Data excerpts:
----------------------------------------
Lemma sortAsc_In (x : Q) (l : list Q) : In x (sortAsc l) <-> In x l.
Proof.
  unfold sortAsc. induction l as [|v l IH]; cbn [fold_right]; [reflexivity|].
  rewrite insertAsc_In, IH. cbn. intuition.
Qed.

Lemma sortAsc_length (l : list Q) : List.length (sortAsc l) = List.length l.
Proof.
  unfold sortAsc. induction l as [|v l IH]; cbn [fold_right]; [reflexivity|].
  rewrite insertAsc_length, IH. reflexivity.
Qed.

Lemma percentile95_In (values : list Q) :
  values <> [] -> In (percentile95 values) values.
Proof.
  intros Hne. unfold percentile95.
  destruct values as [|v rest] eqn:E; [congruence|]. rewrite <- E. clear Hne.
  assert (Hlen : (0 < List.length values)%nat) by (subst; cbn; lia).
  clear E. cbv zeta. rewrite sortAsc_length.
  set (n := Z.of_nat (List.length values)).
  set (idx := Js.floor _).
  assert (Hidx : (0 <= idx <= n - 1)%Z).
  { unfold idx, Js.floor. split.
    - change 0%Z with (Qfloor 0). apply Qfloor_resp_le.
      apply Qmult_le_0_compat; [discriminate|].
      change 0 with (inject_Z 0). rewrite <- Zle_Qle. unfold n. lia.
    - apply Z.le_trans with (Qfloor (inject_Z (n - 1)));
        [|rewrite Qfloor_Z; lia].
      apply Qfloor_resp_le.
      assert (H : 0 <= inject_Z (n - 1)).
      { change 0 with (inject_Z 0). rewrite <- Zle_Qle. unfold n. lia. }
      fold n. set (x := inject_Z (n - 1)) in *. clearbody x. qlra. }
  destruct (nth_error (sortAsc values) (Z.to_nat idx)) as [x|] eqn:Hnth.
  - cbn [Js.nullish]. apply sortAsc_In. eapply nth_error_In. exact Hnth.
  - exfalso. apply nth_error_None in Hnth. rewrite sortAsc_length in Hnth.
    unfold n in Hidx. lia.
Qed.

Section BuilderOutput.

Variables (h3 : H3) (resolution : H3Resolution).

Lemma filter_positive_all (rows : list SparseRow) :
  (forall r, In r rows -> rowShape h3 resolution r) ->
  filter (fun d => Js.gtb d 0) (map row_density rows) = map row_density rows.
Proof.
  intros H. apply filter_all. intros d Hd. apply in_map_iff in Hd.
  destruct Hd as [r [<- Hr]]. destruct (H r Hr) as (_ & _ & _ & _ & _ & Hpos & _).
  destruct (gtb_spec (row_density r) 0); [reflexivity|contradiction].
Qed.

Lemma sparseMain_spec (estimates : Js.Map Q) :
  let result := fst (sparseMain h3 resolution estimates) in
  let rows := fst (sparseRows h3 resolution estimates 0) in
  fc result = map (sparseFeature resolution (p95 result)) rows
  /\ 0 < p95 result
  /\ (rows = [] /\ p95 result = 1 \/ In (p95 result) (map row_density rows)).
Proof.
  cbv zeta. unfold sparseMain.
  pose proof (sparseRows_shape h3 resolution estimates 0) as Hshape.
  destruct (sparseRows h3 resolution estimates 0) as [rows capped].
  cbn [fst fc p95] in *.
  rewrite (filter_positive_all rows Hshape).
  split; [reflexivity|].
  destruct rows as [|r rows].
  - cbn. split; [reflexivity|left; split; reflexivity].
  - assert (Hne : map row_density (r :: rows) <> []) by discriminate.
    pose proof (percentile95_In _ Hne) as Hin.
    set (p := percentile95 _) in *. clearbody p.
    assert (Hp : 0 < p).
    { apply in_map_iff in Hin. destruct Hin as [r' [<- Hr']].
      destruct (Hshape r' Hr') as (_ & _ & _ & _ & _ & Hpos & _). exact Hpos. }
    destruct (leb_spec p 0) as [Hle|_]; [qlra|].
    split; [exact Hp|right; exact Hin].
Qed.

Lemma sparseFeature_wellFormed (p : Q) (r : SparseRow) :
  0 < p -> rowShape h3 resolution r ->
  wellFormedSparse h3 resolution (sparseFeature resolution p r).
Proof.
  intros Hp (Hest & Hb & Hlen & Harea & Hden & Hdpos & Htier).
  unfold wellFormedSparse, sparseFeature.
  cbn [f_id f_properties f_geometry p_cellId p_estimated p_estimateSmoothed
       p_areaKm2 p_density p_score p_greedLevel p_tier p_resolution].
  exists (row_cell r), (row_estimate r), (row_density r).
  destruct (gtb_spec p 0) as [_|Hn]; [|contradiction].
  exists (clamp (row_density r / p) 0 1).
  pose proof (div_pos _ _ Hdpos Hp) as Hq.
  repeat match goal with |- _ /\ _ => split end;
    try reflexivity; try tauto.
  - rewrite Harea. reflexivity.
  - rewrite Hden, Harea. reflexivity.
  - unfold clamp. qmax_cases; qlra.
  - unfold clamp. qmax_cases; qlra.
  - rewrite Htier. reflexivity.
  - rewrite Hb. reflexivity.
  - rewrite <- Hb. exact Hlen.
Qed.

End BuilderOutput.

Lemma build_wellFormed (h3 : H3) (features : list PoiFeature)
  (resolution : H3Resolution) :
  Forall (wellFormedSparse h3 resolution)
    (fc (fst (buildSparseHexesFromPois h3 features resolution)))
  /\ 0 < p95 (fst (buildSparseHexesFromPois h3 features resolution)).
Proof.
  destruct (build_cases h3 resolution features) as [[_ E]|[_ E]]; rewrite E.
  - cbn. split; [constructor|reflexivity].
  - destruct (sparseMain_spec h3 resolution
                (estimatesOf h3 (centerEstimatesOf h3 resolution features)))
      as (Hfc & Hp & _).
    split; [|exact Hp]. rewrite Hfc. apply Forall_forall. intros f Hf.
    apply in_map_iff in Hf. destruct Hf as [r [<- Hr]].
    apply sparseFeature_wellFormed; [exact Hp|].
    eapply sparseRows_shape. exact Hr.
Qed.

Lemma build_distinct (h3 : H3) (features : list PoiFeature)
  (resolution : H3Resolution) :
  NoDup
    (map f_id (fc (fst (buildSparseHexesFromPois h3 features resolution)))).
Proof.
  destruct (build_cases h3 resolution features) as [[_ E]|[_ E]]; rewrite E.
  - cbn. constructor.
  - destruct (sparseMain_spec h3 resolution
                (estimatesOf h3 (centerEstimatesOf h3 resolution features)))
      as (Hfc & _). rewrite Hfc, map_map. cbn [sparseFeature f_id].
    rewrite <- (map_map row_cell Some).
    apply Injective_map_NoDup; [intros a b H; now injection H|].
    apply sparseRows_cells_NoDup. apply estimates_NoDup.
    apply centerEstimates_NoDup.
Qed.

(** X9.  What the sparse builder emits is well formed: every cell
    has an estimate in (0, 10000], a positive area and density
    (estimate over area), a score in (0, 1], the level and tier of its
    estimate, the resolution asked for and a boundary of at least four
    vertices; the 95th percentile returned is positive. *)
Theorem sparse_cells_well_formed (h3 : H3) (features : list PoiFeature)
  (resolution : H3Resolution) :
  let result := fst (buildSparseHexesFromPois h3 features resolution) in
  Forall (wellFormedSparse h3 resolution) (fc result) /\ 0 < p95 result.
Proof. exact (build_wellFormed h3 features resolution). Qed.

(** X10.  The cells the sparse builder emits have distinct
    identifiers. *)
Theorem sparse_cells_distinct (h3 : H3) (features : list PoiFeature)
  (resolution : H3Resolution) :
  NoDup
    (map f_id (fc (fst (buildSparseHexesFromPois h3 features resolution)))).
Proof. exact (build_distinct h3 features resolution). Qed.

(** X11.  Scores are relative to a cell of the collection: when the
    builder emits a cell at all, the 95th percentile it returns is the
    density of one of the emitted cells, and that cell has score 1;
    when it emits none, the percentile is 1. *)
Theorem sparse_top_score (h3 : H3) (features : list PoiFeature)
  (resolution : H3Resolution) :
  let result := fst (buildSparseHexesFromPois h3 features resolution) in
  (fc result = [] /\ p95 result = 1)
  \/ (exists f,
         In f (fc result) /\ densityOf f = p95 result /\ scoreOf f == 1).
Proof.
  cbv zeta.
  destruct (build_cases h3 resolution features) as [[_ E]|[_ E]]; rewrite E.
  - left. split; reflexivity.
  - destruct (sparseMain_spec h3 resolution
                (estimatesOf h3 (centerEstimatesOf h3 resolution features)))
      as (Hfc & Hp & [[Hrows Hone]|Hin]).
    + left. rewrite Hfc, Hrows. split; [reflexivity|exact Hone].
    + right. apply in_map_iff in Hin. destruct Hin as [r [Hd Hr]].
      set (p := p95 _) in *.
      exists (sparseFeature resolution p r). split.
      * rewrite Hfc. apply in_map. exact Hr.
      * unfold densityOf, scoreOf, sparseFeature.
        cbn [f_properties p_density p_score Js.nullish].
        split; [exact Hd|].
        destruct (gtb_spec p 0) as [_|Hn]; [|contradiction].
        rewrite Hd.
        assert (H1 : p / p == 1) by (field; apply pos_nonzero; exact Hp).
        unfold clamp. rewrite H1. reflexivity.
Qed.

(** ** The places inside a clicked cell *)

Lemma poiFeaturesOf_cons (f : PoiFeature) (rest : list PoiFeature) :
  poiFeaturesOf (f :: rest)
  = match finiteLonLat f with
    | None => []
    | Some pt =>
        match canonicalKind f with
        | Some kind => [(pt, kind)]
        | None => []
        end
    end ++ poiFeaturesOf rest.
Proof.
  unfold poiFeaturesOf, canonicalKind. cbn [flat_map].
  destruct (finiteLonLat f); [|reflexivity].
  destruct (normalizePoiKind (poi_kind f)); reflexivity.
Qed.

(** What one feature contributes to the points the annotation keeps. *)
Lemma insideStep_one (geom : option Geometry) (f : PoiRecord)
  (counts : PoiCounts) (inside : list PoiInside) :
  let one := poiFeaturesOf [r_feature f] in
  let out := insideStep geom (counts, inside) f in
  fst out
  = fold_left
      (fun counts poi =>
         if pointInGeoJsonPolygon (fst poi) geom
         then addOne counts (snd poi) else counts)
      one counts
  /\ map in_kind (snd out)
     = map in_kind inside ++ map snd (pointsInside geom one)
  /\ (Forall (fun p => in_name p <> EmptyString) inside ->
      Forall (fun p => in_name p <> EmptyString) (snd out)).
Proof.
  cbv zeta. rewrite poiFeaturesOf_cons. unfold insideStep, pointsInside.
  change (poiFeaturesOf []) with (@nil (Position * PoiKind)).
  rewrite app_nil_r.
  destruct (finiteLonLat (r_feature f)) as [pt|];
    [|cbn; rewrite app_nil_r; auto].
  destruct (canonicalKind (r_feature f)) as [kind|].
  - cbn [fold_left filter fst snd].
    destruct (pointInGeoJsonPolygon pt geom); cbn [negb fst snd map app];
      [|rewrite app_nil_r; auto].
    split; [reflexivity|]. split.
    + rewrite map_app. reflexivity.
    + intros Hall. apply Forall_app. split; [exact Hall|].
      constructor; [|constructor]. cbn [in_name].
      destruct (String.eqb _ EmptyString) eqn:E; [discriminate|].
      intros Hc. rewrite Hc in E. discriminate.
  - destruct (pointInGeoJsonPolygon pt geom); cbn; rewrite app_nil_r; auto.
Qed.

Lemma insideStep_fold (geom : option Geometry) (pois : list PoiRecord)
  (counts : PoiCounts) (inside : list PoiInside) :
  let kept := pointsInside geom (poiFeaturesOf (map r_feature pois)) in
  let out := fold_left (insideStep geom) pois (counts, inside) in
  fst out
  = fold_left
      (fun counts poi =>
         if pointInGeoJsonPolygon (fst poi) geom
         then addOne counts (snd poi) else counts)
      (poiFeaturesOf (map r_feature pois)) counts
  /\ map in_kind (snd out) = map in_kind inside ++ map snd kept
  /\ (Forall (fun p => in_name p <> EmptyString) inside ->
      Forall (fun p => in_name p <> EmptyString) (snd out)).
Proof.
  cbv zeta. revert counts inside.
  induction pois as [|f pois IH]; intros counts inside.
  - cbn. rewrite app_nil_r. auto.
  - cbn [fold_left map].
    destruct (insideStep_one geom f counts inside) as (S1 & S2 & S3).
    destruct (insideStep geom (counts, inside) f) as [counts' inside'].
    cbn [fst snd] in S1, S2, S3.
    destruct (IH counts' inside') as (H1 & H2 & H3).
    assert (E : poiFeaturesOf (r_feature f :: map r_feature pois)
                = poiFeaturesOf [r_feature f]
                  ++ poiFeaturesOf (map r_feature pois)).
    { unfold poiFeaturesOf. cbn [flat_map]. rewrite app_nil_r. reflexivity. }
    rewrite E. unfold pointsInside in *.
    rewrite fold_left_app, filter_app, map_app, <- S1.
    split; [exact H1|]. split.
    + rewrite H2, S2, <- app_assoc. reflexivity.
    + intros Hall. apply H3, S3, Hall.
Qed.

Lemma level_of_zero (res : Z) : greedLevelFromEstimated 0 res == 0.
Proof.
  unfold greedLevelFromEstimated. cbv zeta.
  pose proof (greedMax_pos res) as Hm.
  set (m := Js.nullish _ _) in *. clearbody m.
  assert (E : Js.max 0 0 / m * 100 == 0).
  { unfold Js.max. rewrite Q.max_id. field. apply pos_nonzero. exact Hm. }
  rewrite (round_comp _ _ E). reflexivity.
Qed.

(** X12.  A click shows what the annotation computed: for every cell
    and point collection, [computePoisInsideHex] returns the counts, the
    estimate and the level that [annotateHexesWithPois] computes for
    that cell on a cache miss. *)
Theorem click_agrees_with_annotation (hexFeature : HexFeature)
  (allPoisFC : list PoiRecord) :
  let shown := computePoisInsideHex hexFeature allPoisFC in
  let annotated :=
    annotationOf (poiFeaturesOf (map r_feature allPoisFC)) None hexFeature in
  res_poiCounts shown = fst (fst annotated)
  /\ res_estimated shown == snd (fst annotated)
  /\ res_greedLevel shown == snd annotated.
Proof.
  cbv zeta. unfold computePoisInsideHex, annotationOf, countInside.
  cbn [fst snd].
  destruct (f_geometry hexFeature) as [g|].
  - destruct (insideStep_fold (Some g) allPoisFC createEmptyPoiCounts [])
      as (H1 & _).
    destruct (fold_left (insideStep (Some g)) allPoisFC
                (createEmptyPoiCounts, [])) as [counts inside].
    cbn [fst snd res_poiCounts res_estimated res_greedLevel] in *.
    rewrite H1. repeat split; reflexivity.
  - cbn [res_poiCounts res_estimated res_greedLevel].
    split; [reflexivity|]. split; [reflexivity|].
    change (getEstimatedFromPoiCounts createEmptyPoiCounts) with 0.
    symmetry. apply level_of_zero.
Qed.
----------------------------------------
• PROBLEM DETAILS
Write down again, exactly as given, only the lines above that fall from the line with "Lemma percentile95_In (values" to the line with "set (n := Z.of_nat (List.length values)).", inclusive.

• SOLUTION TO THIS TASK
Lemma percentile95_In (values : list Q) :
  values <> [] -> In (percentile95 values) values.
Proof.
  intros Hne. unfold percentile95.
  destruct values as [|v rest] eqn:E; [congruence|]. rewrite <- E. clear Hne.
  assert (Hlen : (0 < List.length values)%nat) by (subst; cbn; lia).
  clear E. cbv zeta. rewrite sortAsc_length.
  set (n := Z.of_nat (List.length values)).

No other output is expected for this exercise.